§ HOW TO COMPLETE THIS TASK
The output should be every line below that includes the word "Demo".
_ _ _ _ _ _ _
(** * v.vect.stats.multi: job expansion, validation and dispatch

    A shallow embedding of [main] of
    [src/vector/v.vect.stats.multi/v.vect.stats.multi.py] and the
    properties of its column resolver, its name validation and its
    dispatch loop.

    Python strings are modelled as [string] (sequences of bytes); the SQL
    type names and option values the program handles are ASCII.  The
    GRASS scripting library ([gs.parser], [gs.vector_columns],
    [gs.run_command], [gs.percent], [gs.fatal]) is outside the module: its
    results are taken from an environment record and its effects are
    recorded in an event log. *)

From Stdlib Require Import ZArith Ascii String List.
From stdpp Require Import base decidable option list strings gmap.

Local Open Scope string_scope.
Local Open Scope list_scope.
Local Open Scope nat_scope.

(** ** Python string operations used by the module *)

Module PyStr.

(** [c.upper()] for one ASCII character: a..z go to A..Z, every other
    byte is unchanged. *)
Definition upper_ascii (c : ascii) : ascii :=
  let n := nat_of_ascii c in
  if (97 <=? n)%nat && (n <=? 122)%nat then ascii_of_nat (n - 32) else c.

(** [s.upper()] on an ASCII string, where it changes the letters a..z and
    nothing else; strings with other bytes are outside what is modelled. *)
Fixpoint upper (s : string) : string :=
  match s with
  | EmptyString => EmptyString
  | String c rest => String (upper_ascii c) (upper rest)
  end.

(** [s.split(sep)] for a one-character separator: the pieces between
    the separators, empty pieces kept, so the result is never empty
    ([split] of the empty string is the list holding one empty string). *)
Fixpoint split (sep : ascii) (s : string) : list string :=
  match s with
  | EmptyString => [EmptyString]
  | String c rest =>
      if Ascii.eqb c sep then EmptyString :: split sep rest
      else match split sep rest with
           | [] => [String c EmptyString]
           | piece :: pieces => String c piece :: pieces
           end
  end.

(** Truth value of a string: [if s:] holds when [s] is not empty. *)
Definition truthy (s : string) : bool :=
  match s with
  | EmptyString => false
  | String _ _ => true
  end.

(** Truth value of a list: [if l:] holds when [l] is not empty. *)
Definition truthy_list {A} (l : list A) : bool :=
  match l with
  | [] => false
  | _ :: _ => true
  end.

End PyStr.

(** ** The numeric SQL types (lines 112-138) *)

Definition _SQL_INT_TYPES : list string :=
  [ "INT"; "INTEGER"; "TINYINT"; "SMALLINT"; "MEDIUMINT"; "BIGINT";
    "UNSIGNED BIG INT"; "INT2"; "INT8" ].

Definition _SQL_FLOAT_TYPES : list string :=
  [ "REAL"; "DOUBLE"; "DOUBLE PRECISION"; "FLOAT"; "FLOATING POINT" ].

Definition _SQL_NUMERIC_TYPES : list string :=
  _SQL_INT_TYPES ++ _SQL_FLOAT_TYPES.

(** [sql_type.upper() in _SQL_NUMERIC_TYPES]: the definition the module
    falls back to when [grass.script] does not provide one. *)
Definition sql_type_is_numeric (sql_type : string) : bool :=
  bool_decide (PyStr.upper sql_type ∈ _SQL_NUMERIC_TYPES).

(** ** Options, column metadata and the delegated command *)

(** The dictionary returned by [gs.parser()]: one string per option
    declared in the module header (lines 27-101); an option that was not
    given is the empty string. *)
Record Options := {
  points : string;
  areas : string;
  type : string;
  points_layer : string;
  points_cats : string;
  points_where : string;
  areas_layer : string;
  areas_cats : string;
  areas_where : string;
  method : string;
  points_columns : string;
  count_column : string;
  stats_columns : string;
}.

(** The options as a dictionary in declaration order, for
    [options.copy()] and the [del] statements of lines 217-221. *)
Definition options_dict (o : Options) : list (string * string) :=
  [ ("points", points o); ("areas", areas o); ("type", type o);
    ("points_layer", points_layer o); ("points_cats", points_cats o);
    ("points_where", points_where o); ("areas_layer", areas_layer o);
    ("areas_cats", areas_cats o); ("areas_where", areas_where o);
    ("method", method o); ("points_columns", points_columns o);
    ("count_column", count_column o); ("stats_columns", stats_columns o) ].

(** [del d[key]] on a dictionary that holds [key]. *)
Definition dict_del (key : string) (d : list (string * string))
  : list (string * string) :=
  filter (λ kv, kv.1 ≠ key) d.

(** One entry of the dictionary [gs.vector_columns] returns; [main] reads
    only the type. *)
Record ColumnInfo := {
  name : string;
  sqlType : string;
}.

(** The keyword arguments of one [gs.run_command("v.vect.stats", ...)]
    call (lines 237-245). *)
Record Kwargs := {
  kw_method : string;
  kw_points_column : string;
  kw_stats_column : string;
  kw_quiet : bool;
  kw_options : list (string * string);
  kw_errors : string;
}.

(** The external collaborators of section 6 of the spec, as parameters
    of a run.  [vector_columns] is [gs.vector_columns(map, layer)] (a mapping from
    column name to its info), [vector_columns_names] is the same call with
    [getDict=False] (the names in the table's order), and [v_vect_stats]
    tells whether the delegated command succeeds, given the calls issued
    before it in this run and its own arguments. *)
Record Env := {
  vector_columns : string → string → gmap string ColumnInfo;
  vector_columns_names : string → string → list string;
  v_vect_stats : list Kwargs → Kwargs → bool;
}.

(** ** Effects: an event log and abnormal termination *)

Inductive event :=
| ECall (module : string) (kw : Kwargs)
| EPercent (i n s : nat).

(** The ways a run ends other than by [return]: the four [gs.fatal]
    calls with the arguments of their messages, the exit that
    [errors="exit"] asks of [gs.run_command], and the two exceptions
    indexing can raise. *)
Inductive error :=
| ColumnNotFoundError (name points_name points_layer : string)
| NonNumericColumnError (name points_name column_type : string)
| NameCountMismatchError
    (names_provided num_points_columns num_methods names_needed : nat)
| DuplicateNameError (names_provided num_unique_names : nat)
| DelegatedOperationError
| KeyError (key : string)
| IndexError (i : nat).

Inductive result (A : Type) :=
| Ok (a : A)
| Abort (e : error).
Arguments Ok {A} a.
Arguments Abort {A} e.

(** A computation reads the log so far and returns the extended log with
    its result. *)
Definition M (A : Type) : Type := list event → list event * result A.

Definition ret {A} (a : A) : M A := λ log, (log, Ok a).

Definition bind {A B} (m : M A) (k : A → M B) : M B :=
  λ log, match m log with
         | (log', Ok a) => k a log'
         | (log', Abort e) => (log', Abort e)
         end.

Declare Scope py_scope.
Delimit Scope py_scope with py.
Notation "'do' x <- m ; k" := (bind m (λ x, k))
  (at level 10, x name, m at level 100, k at level 200) : py_scope.
Notation "m ;; k" := (bind m (λ _, k))
  (at level 100, k at level 200, right associativity) : py_scope.
Local Open Scope py_scope.

(** The [ECall] events of a log, in order. *)
Definition calls_of (log : list event) : list Kwargs :=
  omap (λ e, match e with ECall _ kw => Some kw | EPercent _ _ _ => None end)
       log.

(** A pure step that may raise. *)
Definition lift {A} (r : result A) : M A := λ log, (log, r).

(** Modelled from the spec: [gs.fatal] ends the run with the error. *)
Definition fatal {A} (e : error) : M A := lift (Abort e).

(** Modelled from the spec: [gs.percent(i, n, s)] emits one progress
    signal. *)
Definition percent (i n s : nat) : M unit :=
  λ log, (log ++ [EPercent i n s], Ok tt).

(** Modelled from the spec: [gs.run_command] issues the delegated call;
    with [errors="exit"] a failing call ends the run at once. *)
Definition run_command (env : Env) (module : string) (kw : Kwargs) : M unit :=
  λ log,
    let ok := v_vect_stats env (calls_of log) kw in
    (log ++ [ECall module kw],
     if ok then Ok tt else Abort DelegatedOperationError).

(** [d[key]] on a dictionary: [KeyError] when the key is missing. *)
Definition getitem {V} (d : gmap string V) (key : string) : result V :=
  match d !! key with
  | Some v => Ok v
  | None => Abort (KeyError key)
  end.

(** [l[i]] on a list with [i >= 0]: [IndexError] out of range. *)
Definition getitem_list {V} (l : list V) (i : nat) : result V :=
  match l !! i with
  | Some v => Ok v
  | None => Abort (IndexError i)
  end.

(** [itertools.product(xs, ys)]: the rightmost element advances on
    every iteration. *)
Definition product {A B} (xs : list A) (ys : list B) : list (A * B) :=
  flat_map (λ x, map (pair x) ys) xs.

(** ** [main] *)

(** Lines 146-148: the columns the user asked for, if any. *)
Definition requested_columns (options : Options) : list string :=
  if PyStr.truthy (points_columns options)
  then PyStr.split "," (points_columns options)
  else [].
Lemma keeps_self_run_all_step text kwargs language results item :
  keeps_self (run_all_step text kwargs language results item).
Proof. destruct item as [k m]. unfold run_all_step. auto 10 with frame. Qed.
#[local] Hint Resolve keeps_self_run_all_step : frame.

Lemma keeps_self_run_module module_name text kwargs :
  keeps_self (run_module module_name text kwargs).
Proof.
  unfold run_module. apply keeps_self_bind; [auto with frame|]. intros ready.
  apply keeps_self_if; [auto with frame|].
  apply keeps_self_bind; [auto with frame|]. intros [m|]; auto 10 with frame.
Qed.

Lemma keeps_self_run_all text kwargs : keeps_self (run_all text kwargs).
Proof.
  unfold run_all. apply keeps_self_bind; [auto with frame|]. intros ready.
  apply keeps_self_if; auto 10 with frame.
Qed.

(** C10. [run_module] and [run_all] never write an attribute of the
    pipeline: [modules], [config] and [initialized] are the same object
    state after the call as before it, whatever the call returns (a result,
    the skip value [None], a mapping with error markers) and also when it
    raises. *)
Theorem run_leaves_pipeline_unchanged (st : St) (module_name text : string) (kwargs : Kwargs) :
  self (run_module module_name text kwargs st).2 = self st ∧
  self (run_all text kwargs st).2 = self st.
Proof. split; [apply keeps_self_run_module | apply keeps_self_run_all]. Qed.

(** ** The guard on [initialized] *)

(** C4. On a pipeline whose [initialized] flag is false, [run_all] and
    [run_module] raise the "Pipeline not initialized" [RuntimeError] and
    leave the whole state as it was: nothing is logged, no module is asked
    [can_process], no [process] runs, no result is returned. *)
Theorem run_requires_initialized (st : St) (module_name text : string) (kwargs : Kwargs) :
  initialized (self st) = false →
  run_all text kwargs st = (Raise not_initialized, st) ∧
  run_module module_name text kwargs st = (Raise not_initialized, st).
Proof.
  intros Hinit. unfold run_all, run_module, bind, gets, raise. by rewrite Hinit.
Qed.

Lemma run_requires_initialized_witness :
  let st := Demo.pipeline_of [("a", Demo.a); ("x", Demo.x)] false in
  initialized (self st) = false ∧
  run_all "hello" ∅ st = (Raise not_initialized, st) ∧
  run_module "a" "hello" ∅ st = (Raise not_initialized, st).
Proof.
  split; [reflexivity|].
  apply (run_requires_initialized
           (Demo.pipeline_of [("a", Demo.a); ("x", Demo.x)] false)).
  reflexivity.
Defined.

(** ** [run_module] *)

(** C5. On an initialized pipeline, [run_module] reads [language] from the
    keyword options: it is the value of the option ["language"] when there
    is one, and ["en-US"] when the option is absent. When the module
    registered under the name does not support that language the call
    returns [None]: it does not raise, and the only things that happen are
    the [can_process] question and one warning record; [process] does not
    run and no attribute of the module changes. *)
Theorem run_module_skips_unsupported_language
    (st : St) (m : ProcessorModule) (text : string) (kwargs : Kwargs) (language : PyVal) :
  initialized (self st) = true →
  PyDict.get (name m) (modules (self st)) = Some m →
  language = match kwargs !! "language" with Some v => v | None => VStr "en-US" end →
  can_process m language = false →
  run_module (name m) text kwargs st =
    (Return VNone,
     {| self := self st;
        world := {| heap := heap (world st);
                    trace := trace (world st) ++
                      [Called CanProcess (name m) (obj_id m);
                       Logged {| lvl := WARNING;
                                 msg := [Lit "Module "; Lit (name m);
                                         Lit " doesn't support language '";
                                         Fmt language;
                                         Lit "'. Skipping."] |}] |} |}) ∧
  called Process (drop (length (trace (world st)))
                    (trace (world (run_module (name m) text kwargs st).2))) = [].
Proof.
  intros Hinit Hget Hlang Hcan.
  assert (Hread : language_of kwargs = language).
  { subst language. unfold language_of. by destruct (kwargs !! "language"). }
  assert (Hrun : run_module (name m) text kwargs st =
    (Return VNone,
     {| self := self st;
        world := {| heap := heap (world st);
                    trace := trace (world st) ++
                      [Called CanProcess (name m) (obj_id m);
                       Logged {| lvl := WARNING;
                                 msg := [Lit "Module "; Lit (name m);
                                         Lit " doesn't support language '";
                                         Fmt language;
                                         Lit "'. Skipping."] |}] |} |})).
  { unfold run_module, bind, gets, call_can_process, emit, logger, modify, ret, bind.
    rewrite Hinit. simpl. rewrite Hget. simpl. rewrite Hread, Hcan. simpl.
    by rewrite <- app_assoc. }
  split.
  - exact Hrun.
  - rewrite Hrun. simpl. by rewrite drop_app_length.
Qed.

Lemma run_module_skips_unsupported_language_witness :
  let st := Demo.pipeline_of [("a", Demo.a); ("b", Demo.b)] true in
  ((run_module "a" "bonjour" {["language" := VStr "fr-FR"]} st).1 = Return VNone ∧
   called Process
     (trace (world (run_module "a" "bonjour" {["language" := VStr "fr-FR"]} st).2)) = []) ∧
  ((run_module "b" "hello" ∅ st).1 = Return VNone ∧
   called Process (trace (world (run_module "b" "hello" ∅ st).2)) = []).
Proof.
  assert (Hfr : VStr "fr-FR" =
                match ({["language" := VStr "fr-FR"]} : gmap string PyVal) !! "language" with
                | Some v => v
                | None => VStr "en-US"
                end) by (vm_compute; reflexivity).
  pose proof (run_module_skips_unsupported_language
                (Demo.pipeline_of [("a", Demo.a); ("b", Demo.b)] true)
                Demo.a "bonjour" {["language" := VStr "fr-FR"]} (VStr "fr-FR")
                eq_refl eq_refl Hfr eq_refl) as (Hrun & Hcalled).
  pose proof (run_module_skips_unsupported_language
                (Demo.pipeline_of [("a", Demo.a); ("b", Demo.b)] true)
                Demo.b "hello" ∅ (VStr "en-US")
                eq_refl eq_refl eq_refl eq_refl) as (Hrun' & Hcalled').
  split; (split; [| ]).
  - exact (f_equal fst Hrun).
  - exact Hcalled.
  - exact (f_equal fst Hrun').
  - exact Hcalled'.
Defined.

(** C6. On an initialized pipeline, when the module registered under the
    name supports the language and its [process] raises [e], [run_module]
    raises that same [e] to its caller: it logs one error record and
    re-raises, it never turns the failure into a value. What [process]
    wrote before raising stays written. *)
Theorem run_module_propagates_failure
    (st : St) (m : ProcessorModule) (text : string) (kwargs : Kwargs) (e : Exn) (ms : ModSt) :
  initialized (self st) = true →
  PyDict.get (name m) (modules (self st)) = Some m →
  can_process m (language_of kwargs) = true →
  process m text kwargs (enter (heap (world st)) m) = (Raise e, ms) →
  run_module (name m) text kwargs st =
    (Raise e,
     {| self := self st;
        world := {| heap := <[obj_id m := self_attrs ms]> (heap (world st));
                    trace := trace (world st) ++
                      [Called CanProcess (name m) (obj_id m);
                       Called Process (name m) (obj_id m)] ++
                      (ModuleLogged (obj_id m) <$> emitted ms) ++
                      [Logged {| lvl := ERROR;
                                 msg := [Lit "Error in module '"; Lit (name m);
                                         Lit "': "; Lit (exn_str e)] |}] |} |}).
Proof.
  intros Hinit Hget Hcan Hproc.
  unfold run_module, bind, gets, call_can_process, emit, logger, modify, ret, bind,
    try_except, call, raise.
  rewrite Hinit. simpl. rewrite Hget. simpl. rewrite Hcan. simpl.
  rewrite Hproc. simpl. do 3 f_equal.
  rewrite <- !app_assoc. simpl. done.
Qed.

Lemma run_module_propagates_failure_witness :
  (run_module "x" "hello" ∅
     (Demo.pipeline_of [("a", Demo.a); ("x", Demo.x)] true)).1
  = Raise (MkExn RuntimeError "boom" None).
Proof.
  exact (f_equal fst
           (run_module_propagates_failure
              (Demo.pipeline_of [("a", Demo.a); ("x", Demo.x)] true)
              Demo.x "hello" ∅ (MkExn RuntimeError "boom" None)
              {| self_attrs := <["calls" := VInt 1]> ∅; emitted := [] |}
              eq_refl eq_refl eq_refl eq_refl)).
Defined.

(** ** The registry *)

Lemma Forall_set {V} (P : string * V → Prop) k v (d : pydict V) :
  P (k, v) → Forall P d → Forall P (PyDict.set k v d).
Proof.
  intros Hkv. induction 1 as [|[k' v'] d Hx Hd IH]; simpl.
  - by apply Forall_singleton.
  - destruct (decide (k = k')) as [->|Hne]; by apply Forall_cons.
Qed.

Lemma register_eq (m : ProcessorModule) (st : St) :
  register m st =
    (Return tt,
     {| self := {| modules := PyDict.set (name m) m (modules (self st));
                   config := config (self st);
                   initialized := initialized (self st) |};
        world := {| heap := heap (world st);
                    trace := trace (world st) ++
                      (if PyDict.contains (name m) (modules (self st))
                       then [Logged {| lvl := WARNING;
                                       msg := [Lit "Module '"; Lit (name m);
                                               Lit "' is already registered. Overwriting."] |}]
                       else []) ++
                      [Logged {| lvl := INFO;
                                 msg := [Lit "Registered module: "; Lit (name m)] |}] |} |}).
Proof.
  unfold register, bind, gets, logger, emit, set_modules, modify, ret.
  destruct (PyDict.contains (name m) (modules (self st))); simpl.
  - by rewrite <- app_assoc.
  - done.
Qed.

Lemma unregister_eq (module_name : string) (st : St) :
  unregister module_name st =
    if PyDict.contains module_name (modules (self st))
    then (Return true,
          {| self := {| modules := PyDict.del module_name (modules (self st));
                        config := config (self st);
                        initialized := initialized (self st) |};
             world := {| heap := heap (world st);
                         trace := trace (world st) ++
                           [Logged {| lvl := INFO;
                                      msg := [Lit "Unregistered module: ";
                                              Lit module_name] |}] |} |})
    else (Return false,
          {| self := self st;
             world := {| heap := heap (world st);
                         trace := trace (world st) ++
                           [Logged {| lvl := WARNING;
                                      msg := [Lit "Cannot unregister '"; Lit module_name;
                                              Lit "': module not found"] |}] |} |}).
Proof.
  unfold unregister, bind, gets, logger, emit, set_modules, modify, ret.
  by destruct (PyDict.contains module_name (modules (self st))).
Qed.

Lemma keeps_self_initialize_step u item : keeps_self (initialize_step u item).
Proof.
  destruct item as [k m]. unfold initialize_step, module_config_of. auto 10 with frame.
Qed.
#[local] Hint Resolve keeps_self_initialize_step : frame.

Lemma initialize_all_modules config st :
  modules (self (initialize_all config st).2) = modules (self st).
Proof.
  unfold initialize_all, bind, gets, set_config, set_initialized, logger, emit, modify.
  simpl.
  match goal with |- context [for_each ?l ?a ?b ?s] =>
    pose proof (keeps_self_for_each l a b keeps_self_initialize_step s) as Hself;
    destruct (for_each l a b s) as [[[]|e] st']
  end; simpl in *; by rewrite Hself.
Qed.

Lemma registry_ok_register m st :
  registry_ok (self st) → registry_ok (self (register m st).2).
Proof.
  intros [Hnd Hnamed]. rewrite register_eq. split; simpl.
  - by apply NoDup_keys_set.
  - by apply Forall_set.
Qed.

Lemma registry_ok_unregister n st :
  registry_ok (self st) → registry_ok (self (unregister n st).2).
Proof.
  intros [Hnd Hnamed]. rewrite unregister_eq.
  destruct (PyDict.contains n (modules (self st))); simpl; [|done].
  split; simpl.
  - eapply sublist_NoDup; [done | apply keys_del_sublist].
  - rewrite Forall_forall in Hnamed |- *. intros item Hitem.
    apply Hnamed. eapply elem_of_sublist; [done | apply del_sublist].
Qed.

Lemma registry_ok_modules p p' :
  modules p' = modules p → registry_ok p → registry_ok p'.
Proof. unfold registry_ok. by intros ->. Qed.

Lemma registry_ok_exec st o : registry_ok (self st) → registry_ok (self (exec st o)).
Proof.
  intros Hok. destruct o as [m|n|c|n t k|t k]; simpl.
  - by apply registry_ok_register.
  - by apply registry_ok_unregister.
  - eapply registry_ok_modules; [apply initialize_all_modules | done].
  - by rewrite keeps_self_run_module.
  - by rewrite keeps_self_run_all.
Qed.

Lemma registry_ok_run_ops ops st :
  registry_ok (self st) → registry_ok (self (run_ops ops st)).
Proof.
  unfold run_ops. revert st. induction ops as [|o ops IH]; intros st Hok; simpl; [done|].
  by apply IH, registry_ok_exec.
Qed.

Lemma registry_ok_fresh w : registry_ok (self (fresh w)).
Proof. split; simpl; [apply NoDup_nil_2 | apply Forall_nil_2]. Qed.

Lemma registry_ok_functional p k m m' :
  registry_ok p → (k, m) ∈ modules p → (k, m') ∈ modules p → m = m'.
Proof.
  intros [Hnd _] H1 H2.
  apply (elem_of_get _ _ _ Hnd) in H1. apply (elem_of_get _ _ _ Hnd) in H2. congruence.
Qed.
_ _ _ _ _ _ _
§ PROBLEM SOLUTION
  let st := Demo.pipeline_of [("a", Demo.a); ("x", Demo.x)] false in
           (Demo.pipeline_of [("a", Demo.a); ("x", Demo.x)] false)).
  let st := Demo.pipeline_of [("a", Demo.a); ("b", Demo.b)] true in
                (Demo.pipeline_of [("a", Demo.a); ("b", Demo.b)] true)
                Demo.a "bonjour" {["language" := VStr "fr-FR"]} (VStr "fr-FR")
                (Demo.pipeline_of [("a", Demo.a); ("b", Demo.b)] true)
                Demo.b "hello" ∅ (VStr "en-US")
     (Demo.pipeline_of [("a", Demo.a); ("x", Demo.x)] true)).1
              (Demo.pipeline_of [("a", Demo.a); ("x", Demo.x)] true)
              Demo.x "hello" ∅ (MkExn RuntimeError "boom" None)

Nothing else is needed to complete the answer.